I cant stop thinking about it, because its alwasy there.

by Axilena
(New York)

About 7 months ago I was in a relationship with this guy… He was 19 and I had just turned 16. He changed; I hate how that always happens. He turned into someone else, a monster. He controlled me and I was scared of him. He pulled me away from all my friends and everyone I loved.
I didn’t have anyone except him, and I didn’t even want him there, next to me, breathing down my neck, pressuring me, making me feel like shit, telling me I’m worthless. I was so scared of his anger. Soon I had enough and I ended it.
My friends had moved on to other friends or they were more interested in their boyfriends. I tried to go back to being friends but they wouldn’t listen to me. They wouldn’t talk to me. It’s like I didn’t exist. Then I was raped.
I trusted this kid and he took advantage of me. I told him no I don’t know how many time, over 15 though. There was no point in yelling, nobody was home at his house and it was late. I couldn’t do anything. I was supposed to spend the night to. I just laid there while he did what he wanted. I pretended to not care.
The next day I went to work without a V card and I thought it didn’t matter and that it wouldn’t affect me, but it did eventually. I tried to talk to my friends again but they wouldn’t listen, they just got mad at me all the time for saying his name when I was trying to bring up the topic. So I gave up. I didn’t talk at all. I sat at lunch and didn’t say anything. They got mad at that too. They acted like they were better than me, my “friends”. They talked shit and soon so did everyone in the school. I was a slut? I didn’t know that… It made me feel awful.
I had regular stress too, really hard school work, other peoples drama, home life drama, work and depression. It is so hard to deal with all at once.
I couldn’t wait to get out of school. I counted down till the last day, so I could get away from all these people who I hated, I hated everyone. After the last day, I started smoking a lot more weed than I usually did. I started partying too much. I got really dumb with way to many guys. I almost got pregnant twice. I drove 100 miles an hr in a car with a coked up idiot of a guy that thought I liked him. Again, I was being stupid.
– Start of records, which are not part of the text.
(* ===== verification/Path.v ===== *)
(** * Paths, as std::path and OsStr::to_string_lossy handle them

    A [PathBuf] is its bytes, held in a [string]; it need not be UTF-8.
    [push] and [join] are the Unix ones: an absolute path replaces what it is
    pushed onto.  [to_string_lossy] replaces what is not UTF-8. *)

From Stdlib Require Import Ascii Strings.Byte.
From S2P Require Import Prelude Bytes Utils.

Definition PathBuf : Set := string.

Definition is_absolute (p : PathBuf) : bool :=
  match p with String "/" _ => true | _ => false end.

Fixpoint ends_with_sep (p : PathBuf) : bool :=
  match p with
  | EmptyString => false
  | String c EmptyString => bool_decide (c = "/"%char)
  | String _ p => ends_with_sep p
  end.

(** [PathBuf::push]. *)
Definition push (self : PathBuf) (path : PathBuf) : PathBuf :=
  if is_absolute path then path
  else if bool_decide (self = "") || ends_with_sep self then self +:+ path
  else self +:+ String "/" path.

(** [Path::join]. *)
Definition join (self : PathBuf) (path : PathBuf) : PathBuf := push self path.

(** ** to_string_lossy *)

(** U+FFFD. *)
Definition replacement : list byte := [xef; xbf; xbd].

(** Every maximal ill-formed part is replaced. *)
Fixpoint utf8_lossy (l : list byte) : list byte :=
  match l with
  | [] => []
  | b0 :: l1 =>
      if between 0 0x7F b0 then b0 :: utf8_lossy l1
      else if between 0xC2 0xDF b0 then
        match l1 with
        | [] => replacement
        | b1 :: l2 => if is_cont b1 then b0 :: b1 :: utf8_lossy l2 else replacement ++ utf8_lossy l1
        end
      else if between 0xE0 0xEF b0 then
        match l1 with
        | [] => replacement
        | b1 :: l2 =>
            if second3 b0 b1 then
              match l2 with
              | [] => replacement
              | b2 :: l3 =>
                  if is_cont b2 then b0 :: b1 :: b2 :: utf8_lossy l3
                  else replacement ++ utf8_lossy l2
              end
            else replacement ++ utf8_lossy l1
        end
      else if between 0xF0 0xF4 b0 then
        match l1 with
        | [] => replacement
        | b1 :: l2 =>
            if second4 b0 b1 then
              match l2 with
              | [] => replacement
              | b2 :: l3 =>
                  if is_cont b2 then
                    match l3 with
                    | [] => replacement
                    | b3 :: l4 =>
                        if is_cont b3 then b0 :: b1 :: b2 :: b3 :: utf8_lossy l4
                        else replacement ++ utf8_lossy l3
                    end
                  else replacement ++ utf8_lossy l2
              end
            else replacement ++ utf8_lossy l1
        end
      else replacement ++ utf8_lossy l1
  end.

Definition to_string_lossy (s : PathBuf) : string := str_of_bytes (utf8_lossy (as_bytes s)).

(** ** The result is UTF-8, and UTF-8 is kept *)

Lemma utf8_valid_replacement l : utf8_valid (replacement ++ l) = utf8_valid l.
Proof. by apply utf8_valid_app. Qed.

Lemma between_disjoint lo hi lo' hi' b :
  between lo hi b = true -> hi < lo' -> between lo' hi' b = false.
Proof. unfold between. lia. Qed.

Lemma utf8_lossy_valid l : utf8_valid (utf8_lossy l) = true.
Proof.
  remember (length l) as n eqn:Hn. revert l Hn. induction n as [n IH] using lt_wf_ind.
  intros l Hn. assert (forall k, (length k < n)%nat -> utf8_valid (utf8_lossy k) = true) as Hk.
  { intros k Hlt. by eapply IH. }
  clear IH. destruct l as [|b0 l1]; [done|]. simpl in Hn. cbn [utf8_lossy].
  destruct (between 0 0x7F b0) eqn:E0; [cbn [utf8_valid]; rewrite E0; apply Hk; lia|].
  destruct (between 0xC2 0xDF b0) eqn:E1.
  { destruct l1 as [|b1 l2]; [done|]. simpl in Hn. destruct (is_cont b1) eqn:E2.
    - cbn [utf8_valid]. rewrite E0, E1, E2. apply Hk. lia.
    - rewrite utf8_valid_replacement. apply Hk. simpl. lia. }
  destruct (between 0xE0 0xEF b0) eqn:E2.
  { destruct l1 as [|b1 l2]; [done|]. simpl in Hn. destruct (second3 b0 b1) eqn:E3;
      [|rewrite utf8_valid_replacement; apply Hk; simpl; lia].
    destruct l2 as [|b2 l3]; [done|]. simpl in Hn. destruct (is_cont b2) eqn:E4;
      [|rewrite utf8_valid_replacement; apply Hk; simpl; lia].
    cbn [utf8_valid]. rewrite E0, E1, E2, E3, E4. apply Hk. lia. }
  destruct (between 0xF0 0xF4 b0) eqn:E3; [|rewrite utf8_valid_replacement; apply Hk; lia].
  destruct l1 as [|b1 l2]; [done|]. simpl in Hn. destruct (second4 b0 b1) eqn:E4;
    [|rewrite utf8_valid_replacement; apply Hk; simpl; lia].
  destruct l2 as [|b2 l3]; [done|]. simpl in Hn. destruct (is_cont b2) eqn:E5;
    [|rewrite utf8_valid_replacement; apply Hk; simpl; lia].
  destruct l3 as [|b3 l4]; [done|]. simpl in Hn. destruct (is_cont b3) eqn:E6;
    [|rewrite utf8_valid_replacement; apply Hk; simpl; lia].
  cbn [utf8_valid]. rewrite E0, E1, E2, E3, E4, E5, E6. apply Hk. lia.
Qed.

Lemma to_string_lossy_wf s : str_wf (to_string_lossy s).
Proof. unfold str_wf, to_string_lossy. rewrite as_bytes_of_bytes. apply utf8_lossy_valid. Qed.

Lemma utf8_lossy_id l : utf8_valid l = true -> utf8_lossy l = l.
Proof.
  remember (length l) as n eqn:Hn. revert l Hn. induction n as [n IH] using lt_wf_ind.
  intros l Hn. assert (forall k, (length k < n)%nat -> utf8_valid k = true -> utf8_lossy k = k) as Hk.
  { intros k Hlt. by eapply IH. }
  clear IH. destruct l as [|b0 l1]; [done|]. simpl in Hn. cbn [utf8_lossy utf8_valid].
  destruct (between 0 0x7F b0) eqn:E0; [intros H; f_equal; apply Hk; [lia|done]|].
  destruct l1 as [|b1 l2]; [done|]. simpl in Hn.
  destruct (between 0xC2 0xDF b0) eqn:E1.
  { intros [-> H]%andb_prop. do 2 f_equal. apply Hk; [lia|done]. }
  destruct l2 as [|b2 l3]; [done|]. simpl in Hn.
  destruct (between 0xE0 0xEF b0) eqn:E2.
  { intros [[-> ->]%andb_prop H]%andb_prop. do 3 f_equal. apply Hk; [lia|done]. }
  destruct l3 as [|b3 l4]; [done|]. simpl in Hn.
  intros [[[[-> ->]%andb_prop ->]%andb_prop ->]%andb_prop H]%andb_prop.
  do 4 f_equal. apply Hk; [lia|done].
Qed.

Lemma to_string_lossy_id s : str_wf s -> to_string_lossy s = s.
Proof.
  unfold str_wf, to_string_lossy. intros H. by rewrite utf8_lossy_id, str_of_bytes_as_bytes.
Qed.

(** ** Paths below a root *)

(** A name that stays in its directory. *)
Definition plain (name : string) : bool :=
  negb (bool_decide (name = "")) && negb (bool_decide (name = ".."))
  && negb (has_char "/" name).

(** [root] and then plain names. *)
Definition under (root p : PathBuf) : Prop :=
  exists names, Forall (fun n => plain n) names /\ p = fold_left push names root.

Lemma under_root root : under root root.
Proof. by exists []. Qed.

Lemma under_push root p name : under root p -> plain name -> under root (push p name).
Proof.
  intros (names & Hn & ->) Hp. exists (names ++ [name]).
  rewrite fold_left_app. split; [|done]. apply Forall_app. by rewrite Forall_singleton.
Qed.

Lemma under_walk root p names :
  under root p -> Forall (fun n => plain n) names -> under root (fold_left push names p).
Proof.
  intros Hp Hn. revert p Hp. induction Hn; intros p Hp; [done|]. simpl. auto using under_push.
Qed.

Lemma plain_relative name : plain name -> is_absolute name = false.
Proof.
  unfold plain. destruct name as [|c s]; [done|]. simpl.
  destruct (decide (c = "/"%char)) as [->|Hc]; [by rewrite ?andb_false_r|].
  intros _. destruct c as [[] [] [] [] [] [] [] []]; done.
Qed.

Lemma ends_with_sep_app p q : q <> "" -> ends_with_sep (p +:+ q) = ends_with_sep q.
Proof.
  intros Hq. induction p as [|c p IH]; [done|].
  change (String c p +:+ q) with (String c (p +:+ q)). simpl. rewrite <- IH.
  destruct p as [|d p]; [|done]. simpl. by destruct q.
Qed.

Lemma plain_ends name : plain name -> ends_with_sep name = false.
Proof.
  intros [[_ _]%andb_prop_elim Hs]%andb_prop_elim. apply negb_prop_elim in Hs.
  induction name as [|c s IH]; [done|]. simpl in *. destruct s as [|d s].
  - destruct (bool_decide (c = "/"%char)); [|done]. by destruct Hs.
  - apply IH. intros H. apply Hs. by destruct (bool_decide _).
Qed.

(** What [under] means, as text: the root, and the names behind separators. *)
Lemma under_text root names :
  root <> "" -> ends_with_sep root = false -> Forall (fun n => plain n) names ->
  fold_left push names root = join_char "/" (root :: names).
Proof.
  intros Hr Hs Hn. revert root Hr Hs. induction Hn as [|n ns Hp _ IH]; intros root Hr Hs; [done|].
  simpl. unfold push at 2. rewrite plain_relative by done.
  rewrite Hs, bool_decide_eq_false_2 by done. simpl.
  assert (n <> "") as Hne by (intros ->; done).
  rewrite IH.
  - destruct ns as [|m ns]; [done|].
    change (join_char "/" ((root +:+ String "/" n) :: m :: ns))
      with ((root +:+ String "/" n) +:+ String "/" (join_char "/" (m :: ns))).
    rewrite <- str_app_assoc. done.
  - destruct root; done.
  - change (String "/" n) with ("/" +:+ n). rewrite ends_with_sep_app by done.
    rewrite ends_with_sep_app by done. by apply plain_ends.
Qed.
I left town for a while and came back, slightly better. In the midst of all my craziness I stopped eating as much, I slept 2 hours a night max, and I was punished. I tried to talk to my parents. My mom made me scoop horse shit till I told her who I lost my virginity to, I never did. My dad, well he’s crazy and I’m scared of him. They both yelled at me for looking so tired and not eating enough.
After I got back from my 2 week vacation from home to see other family across the country, stuff started again. I got with a couple more guys that I never really cared for and one cared too much. He was “in love”. He had the same qualities as my 19 year old ex; controlling, mean and ruthless. He said awful things to me. I was the worst women to walk on this earth, supposedly.
Nobody listened to me, not for one second. Nobody wanted to care. Now I like it better when they don’t talk to me, I hate people. They are all the same.
I’m scared to be home alone; I hide in my house because I’m afraid HE will find me. I don’t tell people how I feel or what I do because they don’t understand. People question me about why I do the things I do, or at least about the stuff they see. Honestly, I don’t know why because I don’t know myself.
The only person I had then, the only one I have now and the only person ill trust the rest of my life, my little sister. 15 year old little sister, she’s always there. She always listened and always understood.
My eating has gotten better. I still don’t sleep and I bought medication for sleeping, I see HIM every day, I haven’t told anyone everything. Nobody but my sister. I still think every day about everything sand it feels like it will never go away. It’s been 7 months and I still am depressed.
I know there are people in this world who have it worse than I do, people on this website that are dealing with a lot more and will have to deal with it a lot longer, weaker people and stronger people but I just wanted to share how I felt and still feel, what happened to me too. I thought it might help me and maybe someone else.